TASK DESCRIPTION
Go to the line holding "change (hasVideo (withVisible" in the entries below and write out exactly every line down to and including the line holding "setProps p (setSync".

##### RECORDS TO PROCESS

(** * rain: the tag-aware template reader and its equivalence check

    A shallow embedding of package [parse] (the reader for CloudFormation
    templates written in YAML with the short intrinsic-function tags) and
    of the properties its specification states.

    Go values of type [interface{}] are embedded as the inductive type
    [value]; a Go map is a [gmap], so that two maps with the same entries
    are equal; a Go [(T, error)] result is a pair whose second component
    is an [option error].  Functions of the Go standard library and of
    the third-party packages the code calls ([strings.SplitN],
    [json.Unmarshal], [ioutil.ReadAll], [ioutil.ReadFile], [cmp.Diff]) are
    embedded from their documented behaviour; the YAML converter
    ([yamlwrapper.YAMLToJSON]) is a parameter of the development. *)

From Stdlib Require Import ZArith Ascii String.
From stdpp Require Import gmap strings list fin_maps pretty.

#[local] Set Warnings "-register-all".
#[local] Open Scope string_scope.
Lemma attachRefs_attached (b : bool) (c : Card) (a : MediaElement) :
  hasVoiceover (props c) = true -> audioRef c = Some a -> videoAttached c = true ->
  attachRefs (withVisible b (props c)) c = c.
Proof.
  intros H4 H5 H7. unfold attachRefs, render.
  change (hasVoiceover (withVisible b (props c))) with (hasVoiceover (props c)).
  change (hasVideo (withVisible b (props c))) with (hasVideo (props c)).
  rewrite H4. unfold videoAttached in H7. unfold hasVideo.
  destruct c as [p cm pl mu cmu fav lg vr ar pv och ld cp sy q tr].
  cbn in *. subst ar.
  destruct vr as [v|], (videoUrls p) as [|u r]; try discriminate; reflexivity.
Qed.

Lemma playPauseEffect_hidden (p : Props) (pf : Platform) (c : Card) (a : MediaElement) :
  audioRef c = Some a -> hasVoiceover p = true -> isVisible p = false ->
  playPauseEffect p pf c = setPrevVisible false (hideBranch a c).
Proof.
  intros Ha Hv Hp. unfold playPauseEffect, hideBranch, stopBranch.
  rewrite Ha, Hv, Hp. cbn [negb andb].
  destruct (prevVisibleRef c); [reflexivity|]. cbn [negb andb].
  now destruct (negb (paused a)).
Qed.

Lemma syncEffect_hidden (p : Props) (c : Card) :
  isVisible p = false -> syncEffect p c = setSync None c.
Proof.
  intro Hp. unfold syncEffect. rewrite Hp, !andb_false_r.
  now destruct (videoRef c), (audioRef c).
Qed.

Lemma deactivate_unfold (pf : Platform) (c : Card) (a : MediaElement) :
  Visible c a ->
  deactivate pf c
  = let p := withVisible false (props c) in
    let c2 := if hasVideo (props c) then emit (Console LogLoadingVideo) c else c in
    let c3 := setAudio (withVolume (voiceoverVolume (isVoiceoverMuted c)) a) c2 in
    setProps p (setSync None (setPrevVisible false
      (hideBranch (withVolume (voiceoverVolume (isVoiceoverMuted c)) a) c3))).
Proof.
  intros [H1 H2 H4 H5 H6 H7 H8].
  unfold deactivate, commit, commitAnnounce.
  rewrite (attachRefs_attached false c a H4 H5 H7).
  rewrite visibilityDepsChanged_flip by (now rewrite H2).
  unfold stopOthersEffect. cbn [isVisible withVisible andb].
  unfold commitRest.
  assert (Hd : visibilityDepsChanged (withVisible false (props c)) c = true)
    by (apply visibilityDepsChanged_flip; now rewrite H2).
  unfold playPauseDepsChanged, voiceoverDepsChanged, syncDepsChanged.
  rewrite Hd. cbn [orb].
  replace (negb (committed c)
           || negb (Bool.eqb (hasVideo (withVisible false (props c))) (hasVideo (props c)))
           || negb (Bool.eqb (hasVoiceover (withVisible false (props c)))
                      (hasVoiceover (props c)))
           || negb (Bool.eqb (isVisible (withVisible false (props c))) (isVisible (props c)))
           || negb (Bool.eqb (isVoiceoverMuted c) (committedMuted c)))
    with true
    by (cbn; rewrite H2; cbn; now rewrite !orb_true_r).
  cbv zeta.
  rewrite (videoLoadEffect_attached false pf c H7).
  set (c2 := if hasVideo (props c) then emit (Console LogLoadingVideo) c else c).
  assert (Ha2 : audioRef c2 = Some a)
    by (unfold c2; destruct (hasVideo (props c)); exact H5).
  assert (Hm2 : isVoiceoverMuted c2 = isVoiceoverMuted c)
    by (unfold c2; destruct (hasVideo (props c)); reflexivity).
  rewrite (voiceoverLoadEffect_attached (withVisible false (props c)) c2 a Ha2 H4 H6), Hm2.
  set (c3 := setAudio (withVolume (voiceoverVolume (isVoiceoverMuted c)) a) c2).
  rewrite (playPauseEffect_hidden (withVisible false (props c)) pf c3
             (withVolume (voiceoverVolume (isVoiceoverMuted c)) a));
    [|reflexivity | exact H4 | reflexivity].
  now rewrite syncEffect_hidden by reflexivity.
Qed.

Ltac open_hide :=
  unfold hideBranch, stopBranch, audioSeek, audioPause, pause.

Lemma deactivation_stops_audio_facts (pf : Platform) (c : Card) :
  settledVisible c = true ->
  isVisible (props (deactivate pf c)) = false
  /\ audioPaused (deactivate pf c) = Some true
  /\ onceCanPlay (deactivate pf c) = onceCanPlay c.
Proof.
  intro Hs. destruct (settledVisible_Visible c Hs) as [a HV].
  rewrite (deactivate_unfold pf c a HV). cbv zeta.
  pose proof HV as [H1 H2 H4 H5 H6 H7 H8].
  unfold audioPaused. open_hide.
  destruct (hasVideo (props c)), (prevVisibleRef c) eqn:Hprev, (paused a) eqn:Hp;
    cbn; rewrite ?Hprev, ?Hp; cbn; rewrite ?Hp; cbn; repeat split; reflexivity.
Qed.

(** X8.  Deactivating a committed card with a voiceover (its [isVisible]
    goes from true to false) leaves its audio paused, removes the sync
    closure together with any pending sync timer, leaves the video element
    and the pending one-shot start listeners as they were, and neither
    announces nor asks the audio to play; the card is then in the state
    from which an activation starts.  When the play/pause effect had
    recorded the card as visible, the audio is also rewound to 0 and the
    playing flag cleared. *)
Theorem deactivation_stops_audio (pf : Platform) (c : Card) :
  settledVisible c = true ->
  isVisible (props (deactivate pf c)) = false
  /\ audioPaused (deactivate pf c) = Some true
  /\ sync (deactivate pf c) = None
  /\ videoRef (deactivate pf c) = videoRef c
  /\ onceLoadedData (deactivate pf c) = onceLoadedData c
  /\ onceCanPlay (deactivate pf c) = onceCanPlay c
  /\ settledHidden (deactivate pf c) = true
  /\ (exists added, trace (deactivate pf c) = trace c ++ added
                    /\ forallb silent added = true)
  /\ (prevVisibleRef c = true ->
      audioTime (deactivate pf c) = Some 0%Q
      /\ isVoiceoverPlaying (deactivate pf c) = false).
Proof.
  intro Hs. destruct (settledVisible_Visible c Hs) as [a HV].
  rewrite (deactivate_unfold pf c a HV). cbv zeta.
  pose proof HV as [H1 H2 H4 H5 H6 H7 H8].
  unfold audioPaused, audioTime, settledHidden, audioAttached.
  assert (Hsrc : (src a =? src a)%string = true) by apply String.eqb_refl.
  assert (Hva : videoAttached c = true) by exact H7.
  unfold videoAttached in *.
  assert (Hurl : voiceoverUrl (withVisible false (props c)) = Some (src a)) by exact H6.
  assert (Hhv : hasVoiceover (withVisible false (props c)) = true) by exact H4.
  open_hide.
  destruct (hasVideo (props c)), (prevVisibleRef c) eqn:Hprev, (paused a) eqn:Hp;
    cbn; rewrite ?Hprev, ?Hp; cbn; rewrite ?Hp; cbn;
    rewrite ?Hurl, ?Hhv, ?Hsrc, ?H7, ?Bool.eqb_reflx; cbn;
    (split; [reflexivity|]); (split; [reflexivity|]); (split; [reflexivity|]);
    (split; [reflexivity|]); (split; [reflexivity|]); (split; [reflexivity|]);
    (split; [reflexivity|]);
    (split; [eexists; rewrite <- ?app_assoc; split;
               [try reflexivity; symmetry; apply app_nil_r | reflexivity]|]);
    intro Hx; try discriminate; split; reflexivity.
Qed.

Lemma deactivation_stops_audio_witness :
  settledVisible (activate allowing hiddenSoup) = true
  /\ audioPaused (deactivate allowing (activate allowing hiddenSoup)) = Some true
  /\ sync (deactivate allowing (activate allowing hiddenSoup)) = None.
Proof.
  assert (H : settledVisible (activate allowing hiddenSoup) = true)
    by (vm_compute; reflexivity).
  split; [exact H|].
  destruct (deactivation_stops_audio allowing (activate allowing hiddenSoup) H)
    as (_ & H2 & H3 & _).
  split; assumption.
Defined.

End Deactivation.

(** ** Starts deferred to [loadeddata] / [canplay] *)

Module DeferredStart.
Import JsNum JsNumFacts Media Card Page Invariants Scenarios Shown Activation Deactivation.

Lemma activation_settles (pf : Platform) (c : Card) :
  settledHidden c = true ->
  settledShown (activate pf c) = true.
Proof.
  intro Hs. destruct (settledHidden_Settled c Hs) as [a HS].
  rewrite (activate_unfold pf c a HS). cbv zeta.
  pose proof HS as [H1 H2 H3 H4 H5 H6 H7 H8].
  assert (Hsrc : (src a =? src a)%string = true) by apply String.eqb_refl.
  assert (Hurl : voiceoverUrl (withVisible true (props c)) = Some (src a)) by exact H6.
  assert (Hhv : hasVoiceover (withVisible true (props c)) = true) by exact H4.
  assert (Hva : videoAttached c = true) by exact H7.
  unfold videoAttached in Hva.
  run_start.
  unfold settledShown, settledVisible, audioAttached, videoAttached.
  destruct (hasVideo (props c)), (isVoiceoverMuted c);
    [| destruct (2 <=? readyState a)%nat, (readyState a =? 0)%nat, (allowAudio pf)
     | | destruct (2 <=? readyState a)%nat, (readyState a =? 0)%nat, (allowAudio pf)];
    cbn; rewrite ?Hurl, ?Hhv, ?Hsrc, ?Hva, ?Bool.eqb_reflx; reflexivity.
Qed.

##########

REPLY TO THE TASK
  change (hasVideo (withVisible b (props c))) with (hasVideo (props c)).
  rewrite H4. unfold videoAttached in H7. unfold hasVideo.
  destruct c as [p cm pl mu cmu fav lg vr ar pv och ld cp sy q tr].
  cbn in *. subst ar.
  destruct vr as [v|], (videoUrls p) as [|u r]; try discriminate; reflexivity.
Qed.

Lemma playPauseEffect_hidden (p : Props) (pf : Platform) (c : Card) (a : MediaElement) :
  audioRef c = Some a -> hasVoiceover p = true -> isVisible p = false ->
  playPauseEffect p pf c = setPrevVisible false (hideBranch a c).
Proof.
  intros Ha Hv Hp. unfold playPauseEffect, hideBranch, stopBranch.
  rewrite Ha, Hv, Hp. cbn [negb andb].
  destruct (prevVisibleRef c); [reflexivity|]. cbn [negb andb].
  now destruct (negb (paused a)).
Qed.

Lemma syncEffect_hidden (p : Props) (c : Card) :
  isVisible p = false -> syncEffect p c = setSync None c.
Proof.
  intro Hp. unfold syncEffect. rewrite Hp, !andb_false_r.
  now destruct (videoRef c), (audioRef c).
Qed.

Lemma deactivate_unfold (pf : Platform) (c : Card) (a : MediaElement) :
  Visible c a ->
  deactivate pf c
  = let p := withVisible false (props c) in
    let c2 := if hasVideo (props c) then emit (Console LogLoadingVideo) c else c in
    let c3 := setAudio (withVolume (voiceoverVolume (isVoiceoverMuted c)) a) c2 in
    setProps p (setSync None (setPrevVisible false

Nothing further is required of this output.